Errada, porque a LRF determina justamente demonstrativos específicos para despesas previdenciárias e não autoriza essa redação sobre a DVP.
- E)as operações de crédito e as demais formas de financiamento ou assunção de compromissos junto a terceiros deverão ser escrituradas de modo a evidenciar o montante e a variação da dívida pública no período, sem detalhamento, por simplificação contábil.
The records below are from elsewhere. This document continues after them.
(** * cursor-stats: usage accounting and billing-period reconciliation

    A shallow embedding of the accounting core of the extension:

    - [services/api.ts]   ([fetchMonthData], [fetchCursorStats],
      [checkUsageBasedStatus], [getCurrentUsageLimit],
      [getStripeSessionUrl]),
    - [services/team.ts]  ([checkTeamMembership], [extractUserSpend]),
    - [utils/updateStats.ts] ([updateStats]: cost totals, unpaid amount,
      usage-based percentage and period, unknown-model detection and
      its one-shot notification).

    Conventions of the embedding.

    - JavaScript strings are [string]s of 8-bit characters; the invoice
      descriptions the parser looks at are ASCII.
    - A JavaScript number that is an amount of money is an exact rational
      ([Q]); rounding of binary floating point is not modelled.  A number
      that may be [NaN] is an [option].
    - [undefined] and a missing property are [None].
    - Network collaborators are the fields of a [World] record; code that
      awaits, throws and catches runs in a small state-and-error monad
      whose state holds the cache file and the log of requests sent. *)

From Stdlib Require Import String Ascii List ZArith QArith Qround Qabs Qminmax Lia Bool.
From Stdlib Require Import DecimalString DecimalN DecimalPos.
Import ListNotations.

Set Implicit Arguments.

Local Open Scope string_scope.
Local Open Scope Z_scope.

(* ================================================================= *)
(** ** JavaScript strings *)

Module JS.

Definition isDigit (c : ascii) : bool :=
  let n := N_of_ascii c in ((48 <=? n) && (n <=? 57))%N.

Definition isUpper (c : ascii) : bool :=
  let n := N_of_ascii c in ((65 <=? n) && (n <=? 90))%N.

Definition isLower (c : ascii) : bool :=
  let n := N_of_ascii c in ((97 <=? n) && (n <=? 122))%N.

(** [\w] *)
Definition isWord (c : ascii) : bool :=
  isDigit c || isUpper c || isLower c || Ascii.eqb c "_".

(** [\s] and the characters [trim] removes (TAB, LF, VT, FF, CR, SP). *)
Definition isSpace (c : ascii) : bool :=
  let n := N_of_ascii c in (((9 <=? n) && (n <=? 13)) || (n =? 32))%N.

(** [.] without the [s] flag: anything but a line terminator. *)
Definition isDot (c : ascii) : bool :=
  let n := N_of_ascii c in negb ((n =? 10) || (n =? 13))%N.

Definition lowerChar (c : ascii) : ascii :=
  if isUpper c then ascii_of_N (N_of_ascii c + 32) else c.

(** [s.toLowerCase()] *)
Fixpoint toLowerCase (s : string) : string :=
  match s with
  | EmptyString => EmptyString
  | String c s' => String (lowerChar c) (toLowerCase s')
  end.

(** [s.startsWith(p)] *)
Definition startsWith (s p : string) : bool := String.prefix p s.

(** [s.includes(sub)] *)
Fixpoint includes (s sub : string) : bool :=
  if String.prefix sub s then true
  else match s with
       | EmptyString => false
       | String _ s' => includes s' sub
       end.

Fixpoint rev_string (s acc : string) : string :=
  match s with
  | EmptyString => acc
  | String c s' => rev_string s' (String c acc)
  end.

Definition reverse (s : string) : string := rev_string s EmptyString.

(** [s.endsWith(p)] *)
Definition endsWith (s p : string) : bool :=
  String.prefix (reverse p) (reverse s).

Fixpoint trimStart (s : string) : string :=
  match s with
  | String c s' => if isSpace c then trimStart s' else s
  | EmptyString => EmptyString
  end.

(** [s.trim()] *)
Definition trim (s : string) : string :=
  reverse (trimStart (reverse (trimStart s))).

(** [s.substring(n)] *)
Fixpoint substringFrom (n : nat) (s : string) : string :=
  match n, s with
  | O, _ => s
  | S n', String _ s' => substringFrom n' s'
  | S _, EmptyString => EmptyString
  end.

(** [s.substring(0, n)] *)
Fixpoint substringTo (n : nat) (s : string) : string :=
  match n, s with
  | S n', String c s' => String c (substringTo n' s')
  | _, _ => EmptyString
  end.

(** [s.replace(p, r)] with a string pattern: the first occurrence only. *)
Fixpoint replaceFirst (s p r : string) : string :=
  if String.prefix p s then r ++ substringFrom (String.length p) s
  else match s with
       | EmptyString => EmptyString
       | String c s' => String c (replaceFirst s' p r)
       end.

Fixpoint repeat (c : ascii) (n : nat) : string :=
  match n with
  | O => EmptyString
  | S n' => String c (repeat c n')
  end.

(** [s.padStart(w, c)] with a one-character filler. *)
Definition padStart (s : string) (w : nat) (c : ascii) : string :=
  repeat c (w - String.length s) ++ s.

(** [xs.join(sep)] *)
Fixpoint join (sep : string) (xs : list string) : string :=
  match xs with
  | [] => EmptyString
  | [x] => x
  | x :: rest => x ++ sep ++ join sep rest
  end.

(** A non-empty string is truthy. *)
Definition truthyStr (s : string) : bool :=
  match s with EmptyString => false | _ => true end.

(** *** Numbers and their text *)

Definition digitVal (c : ascii) : Z := Z.of_N (N_of_ascii c) - 48.

Fixpoint digitsPrefix (s : string) : string :=
  match s with
  | String c s' => if isDigit c then String c (digitsPrefix s') else EmptyString
  | EmptyString => EmptyString
  end.

Fixpoint digitsValue (s : string) (acc : Z) : Z :=
  match s with
  | String c s' => digitsValue s' (10 * acc + digitVal c)
  | EmptyString => acc
  end.

(** [parseInt(s)] for the texts the program hands it, which are the
    [(\d+)] captures: the value of the leading run of digits, [NaN]
    ([None]) when there is none. *)
Definition parseInt (s : string) : option Z :=
  match digitsPrefix s with
  | EmptyString => None
  | ds => Some (digitsValue ds 0)
  end.

(** Decimal text of a natural number, as [n.toString()] prints it. *)
Definition natText (n : Z) : string :=
  NilEmpty.string_of_uint (N.to_uint (Z.to_N n)).

(** [x.toFixed(f)]: the integer [n] nearest to [|x| * 10^f] (the larger
    one on a tie), printed with at least [f + 1] digits and a point before
    the last [f]; a minus sign in front when [x < 0]. *)
Definition roundHalfUp (x : Q) : Z := Qfloor (x + (1 # 2)).

Definition toFixed (f : nat) (x : Q) : string :=
  let neg := Qnum x <? 0 in
  let n := roundHalfUp (Qabs x * inject_Z (10 ^ Z.of_nat f)) in
  let m := padStart (natText n) (S f) "0" in
  let k := (String.length m - f)%nat in
  let body := match f with
              | O => m
              | _ => substringTo k m ++ "." ++ substringFrom k m
              end in
  if neg then "-" ++ body else body.

(** [toFixed] of a number that may be [NaN]. *)
Definition toFixedNum (f : nat) (x : option Q) : string :=
  match x with Some q => toFixed f q | None => "NaN" end.

(** [parseFloat(s)]: optional blanks and sign, digits, an optional
    fraction; [NaN] ([None]) without a digit.  Exponents are not read:
    the program only parses back the texts [toFixed] printed. *)
Definition parseFloat (s : string) : option Q :=
  let s0 := trimStart s in
  let '(neg, s1) :=
    match s0 with
    | String "-" r => (true, r)
    | String "+" r => (false, r)
    | _ => (false, s0)
    end in
  let ip := digitsPrefix s1 in
  let r1 := substringFrom (String.length ip) s1 in
  let fp := match r1 with
            | String "." r2 => digitsPrefix r2
            | _ => EmptyString
            end in
  match ip, fp with
  | EmptyString, EmptyString => None
  | _, _ =>
      let v := (inject_Z (digitsValue ip 0)
                + inject_Z (digitsValue fp 0)
                  / inject_Z (10 ^ Z.of_nat (String.length fp)))%Q in
      Some (if neg then (- v)%Q else v)
  end.

End JS.

(* ================================================================= *)
(** ** Regular expressions

    The backtracking semantics of JavaScript regular expressions for the
    constructs the program's patterns use: character classes, sequence,
    ordered alternation, greedy and lazy repetition, capture groups,
    [^], [$] and [\b].  A pattern of the source is written as a value
    of [regex]; [exec] is [RegExp.prototype.exec] without the [g] flag
    and [replaceAll] is [String.prototype.replace] with it. *)

Module Regex.

Inductive regex : Type :=
| Eps                                    (* the empty pattern *)
| Chr (p : ascii -> bool)                (* one character of a class *)
| Cat (r1 r2 : regex)                    (* r1 r2 *)
| Alt (r1 r2 : regex)                    (* r1|r2, r1 tried first *)
| Rep (greedy : bool) (r : regex)        (* r* and r*? *)
| Grp (n : nat) (r : regex)              (* the n-th capture group *)
| Bol                                    (* ^ *)
| Eol                                    (* $ *)
| Wordb.                                 (* \b *)

(** A position in the subject: the character before it ([None] at the
    start) and the text after it. *)
Definition cursor : Type := (option ascii * string)%type.

Definition captures : Type := list (nat * string).

(** What a successful match leaves: the groups and the cursor after it. *)
Definition outcome : Type := (captures * cursor)%type.

Definition orElse (a b : option outcome) : option outcome :=
  match a with Some x => Some x | None => b end.

Definition consumed (i i' : cursor) : string :=
  JS.substringTo (String.length (snd i) - String.length (snd i')) (snd i).

Definition wordBefore (i : cursor) : bool :=
  match fst i with Some c => JS.isWord c | None => false end.

Definition wordAfter (i : cursor) : bool :=
  match snd i with String c _ => JS.isWord c | EmptyString => false end.

(** [rmatch r i c k]: match [r] at [i], then continue with [k]; the first
    alternative for which [k] succeeds wins.  An iteration of a repetition
    that consumes nothing is refused, as the language specifies. *)
Fixpoint rmatch (r : regex) (i : cursor) (c : captures)
         (k : cursor -> captures -> option outcome) {struct r}
  : option outcome :=
  match r with
  | Eps => k i c
  | Chr p =>
      match snd i with
      | String a s' => if p a then k (Some a, s') c else None
      | EmptyString => None
      end
  | Cat r1 r2 => rmatch r1 i c (fun i' c' => rmatch r2 i' c' k)
  | Alt r1 r2 => orElse (rmatch r1 i c k) (rmatch r2 i c k)
  | Rep greedy r' =>
      (fix loop (n : nat) (i : cursor) (c : captures) : option outcome :=
         match n with
         | O => k i c
         | S n' =>
             let again :=
               rmatch r' i c
                 (fun i' c' =>
                    if (String.length (snd i') <? String.length (snd i))%nat
                    then loop n' i' c' else None) in
             if greedy then orElse again (k i c) else orElse (k i c) again
         end) (S (String.length (snd i))) i c
  | Grp n r' => rmatch r' i c (fun i' c' => k i' ((n, consumed i i') :: c'))
  | Bol => match fst i with None => k i c | Some _ => None end
  | Eol => match snd i with EmptyString => k i c | String _ _ => None end
  | Wordb => if xorb (wordBefore i) (wordAfter i) then k i c else None
  end.

(** The result of [exec]: the text before the match, the matched text,
    the groups and the cursor after the match. *)
Record result : Type := mkResult {
  whole : string;
  groups : captures;
  after : cursor
}.

Definition matchAt (r : regex) (i : cursor) : option result :=
  match rmatch r i [] (fun i' c' => Some (c', i')) with
  | Some (c', i') => Some (mkResult (consumed i i') c' i')
  | None => None
  end.

Fixpoint search (r : regex) (prev : option ascii) (s : string)
  : option result :=
  match matchAt r (prev, s) with
  | Some m => Some m
  | None =>
      match s with
      | EmptyString => None
      | String a s' => search r (Some a) s'
      end
  end.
Errada, pois a escrituração deve evidenciar a dívida pública com transparência e detalhamento, não com simplificação que reduza a informação contábil.
Gabarito: A
A questão cobra um ponto clássico do art. 50 da Lei de Responsabilidade Fiscal: a escrituração das contas públicas precisa ser organizada de forma a dar transparência e permitir controle real sobre os recursos. Não basta lançar números de qualquer jeito, como se tudo fosse um bolo só. A ideia é mostrar com clareza o que é recurso livre e o que está vinculado a órgão, fundo ou despesa obrigatória. No inciso I do art. 50, a LRF determina que a disponibilidade de caixa conste de registro próprio, com identificação e escrituração individualizada dos recursos vinculados. Isso evita confusão entre dinheiro carimbado e dinheiro sem destinação específica, o que é essencial para a boa gestão fiscal. Em prova, quando aparecer "registro próprio" e "individualizada", acenda a luz verde. As demais alternativas misturam conceitos de outros dispositivos ou trocam regimes contábeis. A LRF e as normas de contabilidade pública valorizam transparência, evidenciação e segregação das informações, não simplificação que esconda dados relevantes. Por isso, a alternativa A reproduz corretamente a exigência legal do art. 50, inciso I.